Lehigh Valley Hospital–Cedar Crest, commonly referred to as Lehigh Valley Hospital, is a hospital located at 1200 South Cedar Crest Boulevard in Allentown, Pennsylvania. It is the largest hospital in the Lehigh Valley region of eastern Pennsylvania, and the third-largest hospital in the state after UPMC Presbyterian in Pittsburgh and Thomas Jefferson University Hospital in Philadelphia.

The hospital has 877 licensed beds and 46 operating rooms. Lehigh Valley Reilly Children's Hospital, a children's hospital, is also located on the hospital's Cedar Crest campus in Allentown. The burn center at the hospital is verified by the ABA to treat both adults & children.

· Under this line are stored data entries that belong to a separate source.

Definition timer_arm : prog W unit :=
  t <- clint_get_mtime ;;
  gset_ (with_deadline (u64 (t + QUANTUM_TICKS))) ;;
  while_ hw_fuel
    (d <- gget deadline ;; t <- clint_get_mtime ;; ret (d <=? t))
    (d <- gget deadline ;; gset_ (with_deadline (u64 (d + QUANTUM_TICKS)))) ;;
  d <- gget deadline ;;
  clint_set_mtimecmp d.

Definition preempt_init : prog W unit :=
  csrw "mtvec" trap_entry_addr ;;
  csrw "mscratch" sched_tf_addr ;;
  gset_ (with_ticks 0) ;;
  gset_ (with_done false) ;;
  gset_ (with_have_prev false) ;;
  timer_arm ;;
  csrs "mie" MIE_MTIE ;;
  csrs "mstatus" MSTATUS_MIE.

Definition preempt_stop : prog W unit := csrc "mie" MIE_MTIE.

(** The statistics on the switch whose exit stamps are now known. *)
Definition account_switch (g : pg) : pg :=
  let dc := u64 (g_exit_cycles g - g_entry_cycles g) in
  let dt := u64 (g_exit_mtime g - g_entry_mtime g) in
  with_swn (u64 (swn g + 1))
    (with_swt (stat_add dt (swt g)) (with_swc (stat_add dc (swc g)) g)).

Lehigh Valley Hospital is the flagship hospital of Lehigh Valley Health Network (LVHN), a multi-campus healthcare network in eastern Pennsylvania that also includes seven smaller full-service hospitals in the region:

- Lehigh Valley Hospital-17th Street in Allentown
- Lehigh Valley Hospital-Muhlenberg in Bethlehem
- Lehigh Valley Hospital-Hecktown Oaks in Easton
- Lehigh Valley Hospital-Hazleton in Hazleton
- Lehigh Valley Hospital-Schuylkill East in Pottsville
- Lehigh Valley Hospital-Schuylkill South in Pottsville
- Lehigh Valley Hospital-Pocono in East Stroudsburg

Lehigh Valley Health Network has community health centers, primary care and specialty physician practices, pharmacies, imaging, home health, hospice, laboratory services and other health services in eight Pennsylvania counties: Berks, Bucks, Carbon, Lehigh, Luzerne, Monroe, Northampton, and Schuylkill.

==Hospital rankings==
In 2023, U.S. News & World Report was ranked the sixth-best hospital in Pennsylvania. It was ranked nationally in orthopedics, where it was designated the 27th-best hospital for orthopedics in the nation.

Lehigh Valley Health Network hospitals are the only Lehigh Valley-based hospitals participating in the Leapfrog Group's evaluation of health care safety, quality, and customer value. In 2007, Lehigh Valley Hospital was one of 39 hospitals in the nation to receive the Leapfrog Group Top Hospital award. All LVHN hospitals meet Leapfrog standards for patient safety. and each are accredited by the Joint Commission.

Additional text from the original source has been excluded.